Figure 1: Current estimated food security
conditions, first quarter 2008 (Jan to Mar)
  • Food security is a significant concern in flooded areas along river basins in central Mozambique and could spread as additional heavy rains are forecast and cyclones possible during the remainder of the season through the end of March. The Vulnerability Analysis Group (GAV) of the Technical Secretariat for Food Security and Nutrition (SETSAN) has estimated that around 258,000 persons affected by floods are in need of humanitarian assistance until March 2008 in the Zambeze, Save, Pungué and Buzi basins, and at least 226,500 of these people are expected to require assistance through May 2008. Further assessments in April will determine the level of needs after this point. Elsewhere in central Mozambique, food security conditions are favorable.

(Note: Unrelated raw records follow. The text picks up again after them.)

(** C6: dereferencing a cursor (arity at least one) that is not equal to
    the end-state returns the element under the member cursor of the first
    index, scanning from 0 upward, whose cursor is not at its end; and
    whenever all members before the last are at their ends, the last
    member is dereferenced, whatever its own position. *)
Theorem dereference_first_non_end (c : ConcatenateIterator) :
  (1 ≤ size c)%nat →
  (operator_ne c (end_of c) = true →
   ∃ i, first_non_end c = Some i ∧
        operator_star seqs c = star seqs i (_iterators c !!! i)) ∧
  ((∀ j, (j < size c - 1)%nat → _iterators c !!! j = _end c !!! j) →
   operator_star seqs c =
     star seqs (size c - 1) (_iterators c !!! (size c - 1)%nat)).
Proof.
  intros HN. split.
  - intros Hne. destruct (first_non_end_exists c HN Hne) as [i Hf].
    exists i. split; [done|].
    apply first_non_end_Some in Hf as (Hi & Hd & Hpre).
    unfold operator_star. apply Deref_first; [lia | | by left].
    intros j Hj. apply Hpre. lia.
  - intros Hpre. unfold operator_star. apply Deref_first; [lia | | by right].
    intros j Hj. apply Hpre. lia.
Qed.
End deref_facts.

Lemma dereference_first_non_end_witness :
  let seqs := [[10; 11]; [20; 21; 22]]%nat in
  let c := mkConcatenateIterator [2; 1] [0; 0] [2; 3] in
  first_non_end c = Some 1%nat ∧ operator_star seqs c = Some 21%nat.
Proof.
  intros seqs c.
  destruct (dereference_first_non_end seqs c) as [H _]; [vm_compute; lia|].
  destruct H as (i & Hf & Hs); [reflexivity|].
  split; [reflexivity|]. rewrite Hs.
  assert (i = 1%nat) as -> by (vm_compute in Hf; congruence). reflexivity.
Defined.

(** * Traversal order *)

(** C4: for the concatenation of [[x; y]] and [[p; q; r]], walking from the
    begin-state to the end-state and dereferencing before each step yields
    [x, y, p, q, r] in that order (six turns of the loop are enough: five
    elements and the final comparison). *)
Theorem concatenation_ordering {V : Type} (x y p q r : V) (fuel : nat) :
  (6 ≤ fuel)%nat →
  let seqs := [[x; y]; [p; q; r]] in
  traverse seqs fuel
    (begin_state (begins seqs) (ends seqs))
    (end_state (begins seqs) (ends seqs)) = Some [x; y; p; q; r].
Proof.
  intros Hfuel. do 6 (destruct fuel as [|fuel]; [lia|]). reflexivity.
Qed.

Lemma concatenation_ordering_witness :
  traverse [[1; 2]; [3; 4; 5]]%nat 6
    (begin_state [0; 0] [2; 3]) (end_state [0; 0] [2; 3])
  = Some [1; 2; 3; 4; 5]%nat.
Proof. apply (concatenation_ordering 1%nat 2%nat 3%nat 4%nat 5%nat 6). lia. Defined.

(** * Exhausted members *)

(** [MinusMinus] steps back the last member, from [I] down, that is not at
    its begin, or member 0 when there is none, and nothing else. *)
Lemma MinusMinus_cases I its begin end_ :
  ∃ m, (m ≤ I)%nat ∧
       (∀ k, (m < k ≤ I)%nat → its !!! k = begin !!! k) ∧
       (m = 0%nat ∨ its !!! m ≠ begin !!! m) ∧
       MinusMinus I its begin end_ = <[m := its !!! m - 1]> its.
Proof.
  induction I as [|I IH]; simpl.
  - exists 0%nat. split; [lia|]. split; [intros k Hk; lia|]. split; [by left | done].
  - case_bool_decide as Hne.
    + exists (S I). split; [lia|]. split; [intros k Hk; lia|]. split; [by right | done].
    + destruct IH as (m & Hm & Hpost & Hor & ->).
      exists m. split; [lia|]. split; [|done].
      intros k Hk. destruct (decide (k = S I)) as [->|]; [done|]. apply Hpost. lia.
Qed.

Lemma Deref_skip {V : Type} (seqs seqs' : list (list V)) k rest I its end_ :
  (∀ j, (I ≤ j < k)%nat → its !!! j = end_ !!! j) →
  (k ≤ I + rest)%nat →
  (∀ i, (k ≤ i)%nat → seqs !!! i = seqs' !!! i) →
  Deref seqs rest I its end_ = Deref seqs' rest I its end_.
Proof.
  revert I. induction rest as [|rest IH]; intros I Hpre Hk Hagree; simpl.
  - unfold star. by rewrite Hagree by lia.
  - case_bool_decide as Hne.
    + assert (k ≤ I)%nat.
      { destruct (decide (k ≤ I)%nat); [done|]. exfalso. apply Hne, Hpre. lia. }
      unfold star. by rewrite Hagree by lia.
    + apply IH; [intros j Hj; apply Hpre; lia | lia | done].
Qed.

(** A step forward keeps the members before [k] exhausted. *)
Lemma operator_inc_keeps_exhausted c k :
  exhausted_before k c → exhausted_before k (operator_inc c).
Proof.
  intros Hex j Hj. simpl.
  destruct (PlusPlus_cases (size c) 0 (_iterators c) (_end c))
    as [(i & Hi & _ & Hne & ->)|[_ ->]]; [|by apply Hex].
  rewrite list_lookup_total_insert_ne; [by apply Hex|].
  intros ->. by apply Hne, Hex.
Qed.

(** C5, as the code has it: when the members before index [k] are all at
    their ends, a step forward leaves each of them at its end and changes
    only a member from [k] on; a dereference (while some member from [k] on
    exists) reads only the sequences from [k] on; a step backward leaves
    such a member where it is as long as some member to its right is not at
    its begin; and after any number of steps forward the members before [k]
    are still at their ends. *)
Theorem exhausted_members_stay_frozen {V : Type} (seqs seqs' : list (list V))
    (c : ConcatenateIterator) (k : nat) :
  (1 ≤ size c)%nat → exhausted_before k c →
  (∀ j, (j < k)%nat → _iterators (operator_inc c) !!! j = _end c !!! j) ∧
  (∀ i, _iterators (operator_inc c) !!! i ≠ _iterators c !!! i → (k ≤ i)%nat) ∧
  ((k < size c)%nat → (∀ i, (k ≤ i)%nat → seqs !!! i = seqs' !!! i) →
   operator_star seqs c = operator_star seqs' c) ∧
  (∀ j m, (j < k)%nat → (j < m < size c)%nat →
          _iterators c !!! m ≠ _begin c !!! m →
          _iterators (operator_dec c) !!! j = _end c !!! j) ∧
  (∀ n j, (j < k)%nat →
          _iterators (Nat.iter n operator_inc c) !!! j = _end c !!! j).
Proof.
  intros HN Hex.
  assert (∀ i, _iterators (operator_inc c) !!! i ≠ _iterators c !!! i → (k ≤ i)%nat)
    as Hframe.
  { intros i. simpl.
    destruct (PlusPlus_cases (size c) 0 (_iterators c) (_end c))
      as [(j & Hj & _ & Hne & ->)|[_ ->]]; [|done].
    intros Hd. destruct (decide (j = i)) as [->|Hji].
    - destruct (decide (k ≤ i)%nat); [done|]. exfalso. apply Hne, Hex. lia.
    - exfalso. apply Hd. by apply list_lookup_total_insert_ne. }
  split; [|split; [done|split; [|split]]].
  - intros j Hj. rewrite <- (Hex j Hj). apply dec_stable. intros Hd.
    apply Hframe in Hd. lia.
  - intros Hk Hagree. unfold operator_star.
    apply (Deref_skip seqs seqs' k); [intros j Hj; apply Hex; lia | lia | done].
  - intros j m Hj Hm Hne. simpl. rewrite <- (Hex j Hj).
    destruct (MinusMinus_cases (size c - 1) (_iterators c) (_begin c) (_end c))
      as (m' & Hm' & Hpost & _ & ->).
    apply list_lookup_total_insert_ne. intros ->.
    apply Hne, Hpost. lia.
  - intros n j Hj. rewrite <- (iter_inc_end n c).
    assert (exhausted_before k (Nat.iter n operator_inc c)) as Hn; [|by apply Hn].
    induction n as [|n IH]; [done|]. rewrite Nat.iter_succ.
    by apply operator_inc_keeps_exhausted.
Qed.

Lemma exhausted_members_stay_frozen_witness :
  let c := mkConcatenateIterator [2; 1] [0; 0] [2; 3] in
  _iterators (operator_inc c) !!! 0%nat = 2 ∧
  operator_star [[10; 11]; [20; 21; 22]]%nat c = operator_star [[]; [20; 21; 22]]%nat c ∧
  _iterators (operator_dec c) !!! 0%nat = 2 ∧
  _iterators (Nat.iter 2 operator_inc c) !!! 0%nat = 2.
Proof.
  intros c.
  destruct (exhausted_members_stay_frozen
              [[10; 11]; [20; 21; 22]]%nat [[]; [20; 21; 22]]%nat c 1)
    as (Ha & _ & Hc & Hd & Hn).
  - vm_compute. lia.
  - intros j Hj. assert (j = 0%nat) as -> by lia. reflexivity.
  - split; [apply (Ha 0%nat); lia|]. split; [|split].
    + apply Hc; [vm_compute; lia|]. intros [|[|i]] Hi; [lia|reflexivity|reflexivity].
    + apply (Hd 0%nat 1%nat); [lia | vm_compute; lia | vm_compute; discriminate].
    + apply (Hn 2%nat 0%nat). lia.
Defined.

(** C5 as it is stated does not hold for the step backward: in the
    concatenation of two members of lengths 2 and 3, after two steps forward
    member 0 is at its end and member 1 at its begin; the cursor is not the
    begin-state, and [operator--] moves member 0 off its end. *)
Lemma step_backward_reenters_exhausted_member :
  let first := begin_state [0; 0] [2; 3] in
  let c := Nat.iter 2 operator_inc first in
  _iterators c !!! 0%nat = _end c !!! 0%nat ∧
  operator_ne c first = true ∧
  _iterators (operator_dec c) !!! 0%nat ≠ _end c !!! 0%nat.
Proof. vm_compute. split; [done|]. split; [done|]. discriminate. Qed.

(** * Termination of the jumps *)

Lemma run_PlusIs N end_ rest I its offset fuel :
  (I + rest = N - 1)%nat → (rest < fuel)%nat →
  run (PlusIs_body N end_) fuel I its offset = Some (PlusIs rest I its end_ offset).
Proof.
  revert I its offset fuel.
  induction rest as [|rest IH]; intros I its offset [|fuel] HI Hfuel; try lia;
    simpl; unfold PlusIs_body.
  - rewrite bool_decide_eq_true_2 by lia. done.
  - rewrite bool_decide_eq_false_2 by lia.
    case_bool_decide; [done|]. apply IH; lia.
Qed.

Lemma run_MinIs begin end_ I its offset fuel :
  (I < fuel)%nat →
  run (MinIs_body begin end_) fuel I its offset = Some (MinIs I its begin end_ offset).
Proof.
  revert its offset fuel.
  induction I as [|I IH]; intros its offset [|fuel] Hfuel; try lia;
    simpl; unfold MinIs_body.
  - done.
  - rewrite bool_decide_eq_false_2 by lia.
    replace (S I - 1)%nat with I by lia.
    repeat case_bool_decide; try done; apply IH; lia.
Qed.

(** C9: for a cursor of arity [N] at least one, whatever the positions,
    begins and ends of its members (zero-length members included) and
    whatever the offset, the jump forward and the jump backward return after
    entering at most [N] template instances, with the tuples that
    [operator+=] and [operator-=] produce. *)
Theorem jumps_terminate (c : ConcatenateIterator) (offset : Z) (fuel : nat) :
  (1 ≤ size c)%nat → (size c ≤ fuel)%nat →
  run (PlusIs_body (size c) (_end c)) fuel 0 (_iterators c) offset
    = Some (_iterators (operator_plus_assign c offset)) ∧
  run (MinIs_body (_begin c) (_end c)) fuel (size c - 1) (_iterators c) offset
    = Some (_iterators (operator_minus_assign c offset)).
Proof.
  intros HN Hfuel. split.
  - apply run_PlusIs; lia.
  - apply run_MinIs; lia.
Qed.

Lemma jumps_terminate_witness :
  let c := mkConcatenateIterator [1; 3] [0; 0] [2; 3] in
  run (PlusIs_body 2 [2; 3]) 2 0 [1; 3] 2 = Some [2; 3] ∧
  run (MinIs_body [0; 0] [2; 3]) 2 1 [1; 3] 2 = Some [0; 0].
Proof.
  intros c. apply (jumps_terminate c 2 2); vm_compute; lia.
Defined.

(** * Jump forward against repeated steps *)

Lemma insert_get_id (l : Tuple) i v : v = l !!! i → <[i:=v]> l = l.
Proof.
  intros ->. apply list_insert_id'. intros Hi. by apply list_lookup_lookup_total_lt.
Qed.

(** [PlusIs] changes members [I .. I+rest-1] only. *)
Lemma PlusIs_frame rest I its end_ offset i :
  (i < I ∨ I + rest ≤ i)%nat → PlusIs rest I its end_ offset !!! i = its !!! i.
Proof.
  revert I its offset. induction rest as [|rest IH]; intros I its offset Hi; simpl; [done|].
  case_bool_decide.
  - apply list_lookup_total_insert_ne. lia.
  - rewrite IH by lia. apply list_lookup_total_insert_ne. lia.
Qed.

Lemma PlusIs_length rest I its end_ offset :
  length (PlusIs rest I its end_ offset) = length its.
Proof.
  revert I its offset. induction rest as [|rest IH]; intros I its offset; simpl; [done|].
  case_bool_decide; [|rewrite IH]; apply length_insert.
Qed.

(** The last member is never moved by [operator+=]. *)
Lemma operator_plus_assign_last c offset :
  (1 ≤ size c)%nat →
  _iterators (operator_plus_assign c offset) !!! (size c - 1)%nat
  = _iterators c !!! (size c - 1)%nat.
Proof. intros HN. simpl. apply PlusIs_frame. lia. Qed.

Lemma PlusIs_zero rest I its end_ :
  (∀ i, its !!! i ≤ end_ !!! i) → PlusIs rest I its end_ 0 = its.
Proof.
  revert I. induction rest as [|rest IH]; intros I Hle; simpl; [done|].
  pose proof (Hle I). case_bool_decide.
  - apply insert_get_id. lia.
  - rewrite (insert_get_id its I) by lia.
    replace (0 - (end_ !!! I - its !!! I)) with 0 by lia. by apply IH.
Qed.

Lemma dist_from_insert rest I its end_ i v :
  (i < I)%nat → dist_from rest I (<[i:=v]> its) end_ = dist_from rest I its end_.
Proof.
  revert I. induction rest as [|rest IH]; intros I Hi; simpl; [done|].
  rewrite IH by lia. by rewrite list_lookup_total_insert_ne by lia.
Qed.

Lemma get_insert_le (its end_ : Tuple) I v :
  (∀ i, its !!! i ≤ end_ !!! i) → v ≤ end_ !!! I →
  ∀ i, <[I:=v]> its !!! i ≤ end_ !!! i.
Proof.
  intros Hle Hv i. rewrite list_lookup_total_insert. case_decide as Hd; [|done].
  destruct Hd as [-> _]. done.
Qed.

(** One more step after a jump by [k] is the jump by [k + 1], as long as the
    jump ends before the last member. *)
Lemma PlusPlus_PlusIs rest extra I its end_ k :
  (∀ i, its !!! i ≤ end_ !!! i) → (I + rest ≤ length its)%nat →
  0 ≤ k → k + 1 ≤ dist_from rest I its end_ →
  PlusPlus (rest + extra) I (PlusIs rest I its end_ k) end_
  = PlusIs rest I its end_ (k + 1).
Proof.
  revert I its k. induction rest as [|rest IH]; intros I its k Hle Hlen Hk Hd;
    simpl in *; [lia|].
  pose proof (Hle I) as HI. set (d := end_ !!! I - its !!! I) in *.
  destruct (decide (d > k)) as [Hgt|Hngt].
  - rewrite (bool_decide_eq_true_2 (d > k)) by done.
    rewrite list_lookup_total_insert_eq by lia.
    rewrite (bool_decide_eq_true_2 (its !!! I + k ≠ end_ !!! I)) by lia.
    rewrite list_insert_insert_eq.
    destruct (decide (d > k + 1)) as [Hgt'|Hngt'].
    + rewrite (bool_decide_eq_true_2 (d > k + 1)) by done. f_equal. lia.
    + rewrite (bool_decide_eq_false_2 (d > k + 1)) by done.
      replace (k + 1 - d) with 0 by lia.
      rewrite PlusIs_zero; [f_equal; lia|].
      apply get_insert_le; [done | lia].
  - rewrite (bool_decide_eq_false_2 (d > k)) by done.
    rewrite (bool_decide_eq_false_2 (d > k + 1)) by lia.
    rewrite PlusIs_frame by lia.
    rewrite list_lookup_total_insert_eq by lia.
    rewrite (bool_decide_eq_false_2 (its !!! I + d ≠ end_ !!! I)) by (intros ?; lia).
    replace (k + 1 - d) with (k - d + 1) by lia.
    apply IH.
    + apply get_insert_le; [done | lia].
    + rewrite length_insert. lia.
    + lia.
    + rewrite dist_from_insert by lia. lia.
Qed.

  • Pockets of moderate food insecurity exist in parts of central and southern Mozambique affected by last year’s drought, and 471,000 people in need will benefit from humanitarian assistance until the end of March, as the next cereal harvests begin. The majority of farmers in those areas planted crops before December, and many are now harvesting. However, crops in the south and central, particularly those planted after December, have been significantly affected by low rainfall and the temperatures since February, and many areas are facing reduced crop yields up to 50 percent due to the dryness. A current concern now is that if the dryness persists, the accumulation of soil moisture may be insufficient for the requirements of the second cropping season. In some areas where flooding occurred, this is not a concern, as sufficient soil moisture will remain after the recession of the flood waters.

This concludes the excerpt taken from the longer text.